I think the answer is, beforehand there are too many contingencies and it seems like a waste in mental effort to consider them all.
Consider the stock example, which is quite simple. I buy a share at $100. I don’t think it’s so simple that I decide in advance I’m going to sell if it drops below $80. What if, in one day, it drops to $83, and I don’t have access to a broker except to sell it at the end of the next day? What if the stock is doing well, and then there’s a rumor that quickly sends it down to $80? What if I happen to have good reason to think the rumor is false? What if it’s doing very well, but then a rumor sends it down to $85? And this time, I think the rumor is correct. What if I’m away from my broker while bad news develops and it drops to $50, but then the bad news appears increasingly not so bad and the stock is rising when I get in contact with my broker again? Etc.

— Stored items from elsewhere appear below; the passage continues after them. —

(** * Version management script of the SIP AI Agent: a shallow embedding

    The development follows [scripts/version.py].  Text is a list of 8-bit
    characters; Python's [re] functions used by the script are embedded as a
    small backtracking matcher over a regular-expression syntax tree; the file
    system, the environment, standard output and the external [git] tool are
    an explicit world threaded through a state-and-exception monad.

    The interpreter is CPython 3.11 or later with its defaults (conversions
    between [int] and [str] stop at 4300 digits) on a POSIX system (a line
    ends with a line feed, so that writing a text file translates nothing). *)

From Stdlib Require Import Ascii String DecimalString DecimalN.
From Stdlib Require Import NArith ZArith Lia Bool Arith List.
Import ListNotations.
Open Scope list_scope.

(** ** Text *)

Definition text := list ascii.

Definition txt (s : string) : text := list_ascii_of_string s.

Definition dquote : ascii := "034"%char.
Definition newline : ascii := "010"%char.
Definition backslash : ascii := "092"%char.
Definition carriage_return : ascii := "013"%char.

Definition text_eqb (a b : text) : bool :=
  if list_eq_dec ascii_dec a b then true else false.

(** ** Python's [re] module, as far as the script uses it *)

Module Re.

(** Character classes that occur in the script's patterns. *)
Inductive cclass :=
| Digit                   (* \d *)
| NotChar (c : ascii)     (* [^c] *)
| Dot.                    (* . : anything but a newline *)

Definition is_digit (a : ascii) : bool :=
  let n := nat_of_ascii a in (48 <=? n) && (n <=? 57).

Definition cclass_mem (k : cclass) (a : ascii) : bool :=
  match k with
  | Digit => is_digit a
  | NotChar c => negb (Ascii.eqb a c)
  | Dot => negb (Ascii.eqb a newline)
  end.

Inductive regex :=
| Empty
| Chr (c : ascii)
| Cls (k : cclass)
| Seq (r1 r2 : regex)
| Opt (r : regex)               (* r?  greedy *)
| Star (r : regex)              (* r*  greedy *)
| Group (n : nat) (r : regex)   (* (r) capturing group number n *)
| Bol                           (* ^ *)
| Eol.                          (* $ *)

(** [r+] is [r r*]. *)
Definition Plus (r : regex) : regex := Seq r (Star r).

(** A literal string. *)
Fixpoint Str (l : text) : regex :=
  match l with
  | [] => Empty
  | c :: l' => Seq (Chr c) (Str l')
  end.

(** The matcher's cursor: the offset in the subject, the text that is left,
    and the groups captured so far (latest first). *)
Record cursor := Cursor {
  pos : nat;
  rest : text;
  groups : list (nat * text)
}.

Definition advance (st : cursor) : cursor :=
  match rest st with
  | [] => st
  | _ :: t => Cursor (S (pos st)) t (groups st)
  end.

Definition orelse {R} (a : option R) (b : option R) : option R :=
  match a with
  | Some x => Some x
  | None => b
  end.

(** Greedy repetition: try one more iteration of the body first, fall back
    to the continuation.  An iteration that consumes nothing is abandoned,
    so [fuel] = one more than the length of the remaining text never runs
    out. *)
Fixpoint star_loop {R} (body : cursor -> (cursor -> option R) -> option R)
    (k : cursor -> option R) (fuel : nat) (st : cursor) : option R :=
  match fuel with
  | O => k st
  | S fuel' =>
      orelse
        (body st (fun st1 =>
           if pos st <? pos st1 then star_loop body k fuel' st1 else None))
        (k st)
  end.

(** Backtracking matcher in continuation-passing style: [k] is what remains
    of the pattern; the first success in priority order is returned. *)
Fixpoint bt {R} (r : regex) (st : cursor) (k : cursor -> option R)
  : option R :=
  match r with
  | Empty => k st
  | Chr c =>
      match rest st with
      | a :: _ => if Ascii.eqb a c then k (advance st) else None
      | [] => None
      end
  | Cls cl =>
      match rest st with
      | a :: _ => if cclass_mem cl a then k (advance st) else None
      | [] => None
      end
  | Seq r1 r2 => bt r1 st (fun st1 => bt r2 st1 k)
  | Opt r1 => orelse (bt r1 st k) (k st)
  | Star r1 =>
      star_loop (fun st0 k0 => bt r1 st0 k0) k (S (length (rest st))) st
  | Group n r1 =>
      bt r1 st (fun st1 =>
        k (Cursor (pos st1) (rest st1)
             ((n, firstn (pos st1 - pos st) (rest st)) :: groups st1)))
  | Bol => if pos st =? 0 then k st else None
  | Eol =>
      match rest st with
      | [] => k st
      | [a] => if Ascii.eqb a newline then k st else None
      | _ => None
      end
  end.

(** A match object: span and captured groups. *)
Record rmatch := RMatch {
  m_start : nat;
  m_end : nat;
  m_groups : list (nat * text)
}.

Fixpoint lookup_group (n : nat) (gs : list (nat * text)) : option text :=
  match gs with
  | [] => None
  | (i, v) :: gs' => if i =? n then Some v else lookup_group n gs'
  end.

(** [m.group(n)] for [n >= 1]; [None] when the group took no part. *)
Definition group (m : rmatch) (n : nat) : option text :=
  lookup_group n (m_groups m).

(** One attempt at offset [p], where [s] is the subject from [p] on.
    [must_advance] refuses an empty match (used by [sub] right after an
    empty match). *)
Definition match_here (r : regex) (p : nat) (s : text) (must_advance : bool)
  : option rmatch :=
  bt r (Cursor p s [])
    (fun st =>
       if must_advance && (pos st =? p) then None
       else Some (RMatch p (pos st) (groups st))).

(** [re.match(r, s)]. *)
Definition re_match (r : regex) (s : text) : option rmatch :=
  match_here r 0 s false.

(** Leftmost match at or after offset [p]. *)
Fixpoint search_from (r : regex) (p : nat) (s : text) (must_advance : bool)
  : option rmatch :=
  match match_here r p s must_advance with
  | Some m => Some m
  | None =>
      match s with
      | [] => None
      | _ :: s' => search_from r (S p) s' false
      end
  end.

(** [re.search(r, s)]. *)
Definition re_search (r : regex) (s : text) : option rmatch :=
  search_from r 0 s false.

(** *** Replacement templates of [re.sub]

    A replacement string without a backslash is used as it is.  Otherwise it
    is compiled first, and compiling can fail, before any match is looked
    for.  The script's pattern has no capturing group, so the only group a
    template may refer to is group 0, the whole match (group names are read
    as CPython 3.12 and later read them: decimal digits only). *)

Inductive titem :=
| TChar (c : ascii)
| TWhole.              (* \g<0> *)

Definition is_octdigit (a : ascii) : bool :=
  let n := nat_of_ascii a in (48 <=? n) && (n <=? 55).

Definition is_ascii_letter (a : ascii) : bool :=
  let n := nat_of_ascii a in
  ((65 <=? n) && (n <=? 90)) || ((97 <=? n) && (n <=? 122)).

Definition digit_val (a : ascii) : nat := nat_of_ascii a - 48.

(** The escapes \a \b \f \n \r \t \v and the doubled backslash. *)
Definition escape_char (e : ascii) : option ascii :=
  if Ascii.eqb e "a" then Some "007"%char
  else if Ascii.eqb e "b" then Some "008"%char
  else if Ascii.eqb e "f" then Some "012"%char
  else if Ascii.eqb e "n" then Some "010"%char
  else if Ascii.eqb e "r" then Some "013"%char
  else if Ascii.eqb e "t" then Some "009"%char
  else if Ascii.eqb e "v" then Some "011"%char
  else if Ascii.eqb e backslash then Some backslash
  else None.

(** The text up to the first [stop] and the text after it. *)
Fixpoint getuntil (stop : ascii) (s : text) : option (text * text) :=
  match s with
  | [] => None
  | c :: s' =>
      if Ascii.eqb c stop then Some ([], s')
      else match getuntil stop s' with
           | Some (name, r) => Some (c :: name, r)
           | None => None
           end
  end.

Definition tcons (i : titem) (t : option (list titem))
  : option (list titem) :=
  match t with
  | Some l => Some (i :: l)
  | None => None
  end.

(** [None] is the error raised for a bad template. *)
Fixpoint parse_template (fuel : nat) (s : text) : option (list titem) :=
  match fuel with
  | O => None
  | S f =>
    match s with
    | [] => Some []
    | c :: s1 =>
      if negb (Ascii.eqb c backslash) then tcons (TChar c) (parse_template f s1)
      else
        match s1 with
        | [] => None                            (* bad escape (end of pattern) *)
        | e :: s2 =>
          if Ascii.eqb e "g" then
            match s2 with
            | lt :: s3 =>
                if Ascii.eqb lt "<" then
                  match getuntil ">" s3 with
                  | Some (name, s4) =>
                      (* only group 0 exists *)
                      if negb (text_eqb name [])
                         && forallb (fun a => Ascii.eqb a "0") name
                      then tcons TWhole (parse_template f s4)
                      else None
                  | None => None                (* missing > *)
                  end
                else None                       (* missing < *)
            | [] => None
            end
          else if Ascii.eqb e "0" then
            (* octal escape of up to three digits *)
            match s2 with
            | d1 :: s3 =>
                if is_octdigit d1 then
                  match s3 with
                  | d2 :: s4 =>
                      if is_octdigit d2 then
                        tcons (TChar (ascii_of_nat (digit_val d1 * 8 + digit_val d2)))
                              (parse_template f s4)
                      else tcons (TChar (ascii_of_nat (digit_val d1)))
                                 (parse_template f s3)
                  | [] => tcons (TChar (ascii_of_nat (digit_val d1)))
                                (parse_template f s3)
                  end
                else tcons (TChar zero) (parse_template f s2)
            | [] => tcons (TChar zero) (parse_template f s2)
            end
          else if is_digit e then
            (* three octal digits are a character; anything else refers to
               a group of number 1 or more, and there is none *)
            match s2 with
            | d1 :: d2 :: s4 =>
                if is_octdigit e && is_octdigit d1 && is_octdigit d2 then
                  let c := digit_val e * 64 + digit_val d1 * 8 + digit_val d2 in
                  if c <=? 255 then tcons (TChar (ascii_of_nat c)) (parse_template f s4)
                  else None                     (* octal escape out of range *)
                else None                       (* invalid group reference *)
            | _ => None                         (* invalid group reference *)
            end
          else
            match escape_char e with
            | Some a => tcons (TChar a) (parse_template f s2)
            | None =>
                if is_ascii_letter e then None  (* bad escape *)
                else tcons (TChar backslash)
                       (tcons (TChar e) (parse_template f s2))
            end
        end
    end
  end.

Definition literal_template (s : text) : list titem := map TChar s.

Definition compile_template (repl : text) : option (list titem) :=
  if existsb (Ascii.eqb backslash) repl
  then parse_template (S (length repl)) repl
  else Some (literal_template repl).

Fixpoint expand (tpl : list titem) (whole : text) : text :=
  match tpl with
  | [] => []
  | TChar c :: tpl' => c :: expand tpl' whole
  | TWhole :: tpl' => whole ++ expand tpl' whole
  end.

(** The loop of [re.sub]: find the next match at or after offset [p], copy
    the text before it, append the expansion, go on behind the match.  After
    an empty match the next one must advance.  Every second round at least
    consumes a character, so [fuel] = twice the length plus two is enough. *)
Fixpoint sub_loop (r : regex) (tpl : list titem) (fuel : nat) (p : nat)
    (s : text) (must_advance : bool) : text :=
  match fuel with
  | O => s
  | S f =>
      match search_from r p s must_advance with
      | None => s
      | Some m =>
          let before := firstn (m_start m - p) s in
          let whole := firstn (m_end m - m_start m) (skipn (m_start m - p) s) in
          before ++ expand tpl whole
            ++ sub_loop r tpl f (m_end m) (skipn (m_end m - p) s)
                 (m_end m =? m_start m)
      end
  end.

(** [re.sub(r, repl, s)]; [None] when [repl] is a bad template. *)
Definition re_sub (r : regex) (repl : text) (s : text) : option text :=
  match compile_template repl with
  | None => None
  | Some tpl => Some (sub_loop r tpl (2 * length s + 2) 0 s false)
  end.

End Re.

(** ** Exceptions *)

Inductive exn :=
| SystemExit (code : Z)
| ValueError (msg : text)
| CalledProcessError (cmd : list text) (returncode : Z)
| FileNotFoundError
| UnicodeDecodeError
| TemplateError.   (* re.error or IndexError of a bad replacement template *)

(** ** Python builtins *)

Module Py.

(** The number that a string of decimal digits denotes. *)
Definition int_of_digits (s : text) : N :=
  fold_left (fun acc c => (acc * 10 + N.of_nat (Re.digit_val c))%N) s 0%N.

(** The decimal digits of a non-negative integer. *)
Definition str_of_N (n : N) : text :=
  txt (NilZero.string_of_uint (N.to_uint n)).

(** [sys.get_int_max_str_digits()]: the most digits a conversion between
    [int] and [str] accepts. *)
Definition int_max_str_digits : nat := 4300.

Definition limit_head : text :=
  txt "Exceeds the limit (4300 digits) for integer string conversion".

Definition limit_tail : text :=
  txt "; use sys.set_int_max_str_digits() to increase the limit".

And all this has to do with when to sell a share of stock, which is seemingly characterized by a single number. There is much more that can develop in connection to the scenario you describe.
Nice post. I agree very much. This simple observation goes far to explain trends in how beliefs about religion, politics, race, and gender are handed down from parents to children.
It took me all the way up to graduate school to break the molds of childhood on my political and religious beliefs—and I was helped by a number of factors that most people don’t experience: living away from where I grew up for many years, having unpleasant childhood experiences that I prefer to separate myself from, and, if I may say so, being a very intelligent and critical thinker, at least by all the standard measures.